由于“长得太危险”被康柿子强行带回到客栈后,林小绪一下午都郁郁寡欢,心情低落。
丫决定好好冷上小柿子一段时间,好让他知道他的地盘她做主的道理。
本来是打算一天不跟杨康讲话的,吃饭的时候柿子给她夹菜都被她躲过了,够硬气了吧?
只是在柿子看她如此后,也冷下一张脸出了房门,并一个时辰没有回来后,林小绪就后悔了,悔得肠子都青了。
嘛啊~小柿子,不带你这么不能忍的啊!她只是难得矫情一下,你……你不会真生气了吧?
林小绪心里又开始挂念起柿子来了,忍不住歪想着:我家柿子长那么倾城倾国的,万一出门遇上采花贼可怎么办啊,这女采花贼也就算了,柿子也不吃亏,万一是个男的……
这一想却是再也坐不住,站起来就要出去找那只别扭的康柿子,可刚开了门,却见店小二正站在外头做敲门的动作。
“呃……你有事?”林小绪问道。
“是林姑娘吗?”小二问她。
“嗯,”林小绪点头,“我是姓林。”
“哦,是这样,刚刚有位杨大爷,让我给林姑娘捎个口信,说他在后院石亭子里等你。”小二说道,“话我是带到了,先走了啊姑娘。”

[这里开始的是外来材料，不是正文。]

(** A page exported by one runner is imported by another of the same rank and layout, into any page:
    that page then holds the same bytes, and no other page changes. *)
Theorem exported_page_imports r r' b b' digest page blob r1 :
  export_kv_page b digest page r = (inr blob, r1) →
  layout_ok (io_layout (mr_page_io r)) → io_layout (mr_page_io r') = io_layout (mr_page_io r) → mr_rank r' = mr_rank r →
  (Z.of_nat (length (page_bytes b (kv_cache (mr_page_io r)))) <= default_max_payload_bytes)%Z →
  (Z.of_nat b' < page_count (mr_page_io r'))%Z →
  ∃ n r1', import_kv_page b' blob digest page r' = (inr n, r1') ∧
    ∀ j, page_bytes j (kv_cache (mr_page_io r1')) =
      if decide (j = b') then page_bytes b (kv_cache (mr_page_io r)) else page_bytes j (kv_cache (mr_page_io r')).
Proof.
  intros He Hlay Hl Hr Hlen Hb'. unfold export_kv_page, mbind, M_bind, on_page_io, export_page, page_target, mbind, M_bind, getS, getsS in He.
  destruct (raise_if _ _ _) as [[e|[]] io] eqn:Ei in He; [done|]. unfold raise_if in Ei.
  destruct (negb _) eqn:En in Ei; [done|]. injection Ei as <-. cbn [mret M_ret] in He. rewrite Nat2Z.id in He.
  assert (Eta : r <| mr_page_io := mr_page_io r |> = r) by (by destruct r). rewrite Eta in He. clear Eta.
  set (payload := page_bytes b (kv_cache (mr_page_io r))) in *. unfold lift in He.
  destruct (kv_page_metadata _) as [e|m] eqn:Em in He; [done|]. destruct (encode_page m payload) as [e|blob'] eqn:Eenc; [done|].
  injection He as -> _.
  assert (Ek : m = mkMetadata digest (NInt (mr_rank r)) (NInt page) (io_layout (mr_page_io r))).
  { unfold kv_page_metadata in Em. result_inv. done. }
  assert (Hm : metadata_ok m) by (rewrite Ek in *; by split_and!).
  assert (Hdec : decode_page blob (Some digest) (Some (mr_rank r')) (Some page) (Some (io_layout (mr_page_io r'))) default_max_payload_bytes
    = inr (mkPageRecord m payload)).
  { rewrite (decode_encoded m payload) by done. rewrite check_compatible; [done|done|]. subst m. rewrite Hr, Hl.
    split_and!; intros ? [= <-]; done. }
  destruct (encode_envelope m payload blob Hm Eenc) as (_ & _ & Hsize). subst m. cbn [m_layout] in Hsize.
  unfold import_kv_page, mbind, M_bind, getS, lift. rewrite Hdec. cbn [r_payload].
  unfold on_page_io, import_page, page_target, mbind, M_bind, getS. rewrite Hl, Hsize. cbn [negb raise_if mret M_ret].
  rewrite (proj2 (Z.leb_le _ _)), (proj2 (Z.ltb_lt _ _)) by lia. cbn [andb negb raise_if mret M_ret]. unfold modifyS.
  do 2 eexists. split; [reflexivity|]. intros j. cbn [mr_page_io setter set_mr_page_io kv_cache]. rewrite Nat2Z.id. apply page_bytes_set.
Qed.
End pages.

(** ** The shared memory *)
Section shm.
Context {A : Type} `{LawfulPickle A}.

Lemma assign_slice_run i (l buf : bytes) :
  assign_slice i l buf = if length buf <? i + length l
    then inl (ValueError "memoryview assignment: lvalue and rvalue have different structures")
    else inr (take i buf ++ l ++ drop (i + length l) buf).
Proof. unfold assign_slice. by destruct (_ <? _). Qed.
Lemma write_shm_run (call : string * A) buf :
  let data := pickle_dumps call in let buf1 := le_bytes 4 (Z.of_nat (length data)) ++ drop 4 buf in
  (Z.of_nat (length data) < 2 ^ 32)%Z → 4 <= length buf →
  write_shm call buf = match assign_slice 4 data buf1 with inl e => (inl e, buf1) | inr buf2 => (inr tt, buf2) end.
Proof.
  cbv zeta. set (data := pickle_dumps call). intros Hn Hbuf. unfold write_shm. fold data. unfold mbind, M_bind, raise_if, lift, getS.
  rewrite (proj2 (Z.leb_gt _ _)) by lia. cbn [mret M_ret]. rewrite (assign_slice_run 0), le_bytes_length, (proj2 (Nat.ltb_ge _ _)) by lia.
  cbn [putS take app Nat.add]. by destruct (assign_slice 4 data _).
Qed.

“嗯,好,你走吧……”林小绪皱眉了,也不知道柿子让她去后院干什么。
不会是赏月吧?今天才初三啊……莫非是赏星星?
满脑子疑惑的林小绪终是到了后院,刚一步踏进去,她就傻了。
一院子的芍药,花红如血,簇拥如浪。
杨康在石亭里站着,含笑看着她,朝她伸出一只手道,“小绪。”
林小绪怔怔的看着眼前的花海,突然不知道该说些什么,夜风吹来,花香浮动,她只是一步步地走向了亭子,走向了杨康,然后把自己的手放在他的手里。
“喜欢吗?”杨康笑着问她。
“喜欢……”林小绪点头。
“你喜欢就好了。”杨康看着她,然后宠溺的捏了捏她的脸。
林小绪觉得有什么不对,皱眉问道,“买这些花的钱是?”
“我把玉佩当了。”杨康平静道。
“玉佩?就是那块你从小带到大的玉佩?”林小绪看着杨康,心里五味陈杂。
“嗯。”杨康点了点头。
“可是为什么啊?那是你……”
林小绪还要再说什么,杨康却轻捂上了她的嘴,道,“这大半个月来,你跟着我,不是吃剩菜冷饭,就是啃干粮。没了钱,连马也卖了,一路上跟着我走路,吃不好,休息的也不够,你看你,才几天啊,人就瘦了一圈……小绪,我爱你!”杨康两手托上她的脸,细细地摩挲着,“我杨康绝不会让我爱的女人过苦日子,你明白吗?玉佩只是死物,等我们有钱了还可以再赎回来,而你,小绪,我希望你能幸福,能开心,能过的好一些……”
林小绪只觉得自己脸上湿热,此时此刻,她还能说什么呢?
像穆念慈那样让他把这些都退回去?
不要!!!
林小绪一头扑进柿子的怀里,抽泣道,“好!我会幸福,会开心,会让自己过好日子,会把自己吃成一只小猪……傻柿子,玉佩当了,我们就努力赚钱再去赎回来。世道艰难,但只要我们努力,我不信我们会过不下去!”
杨康没有说话,只是紧紧与她相拥在了一起。
天下名花,洛阳牡丹,广陵即扬州芍药,为相牟埒。
今夜月沉星辉,花海摇香,芍药姿妍依旧,却不及两人心间的距离。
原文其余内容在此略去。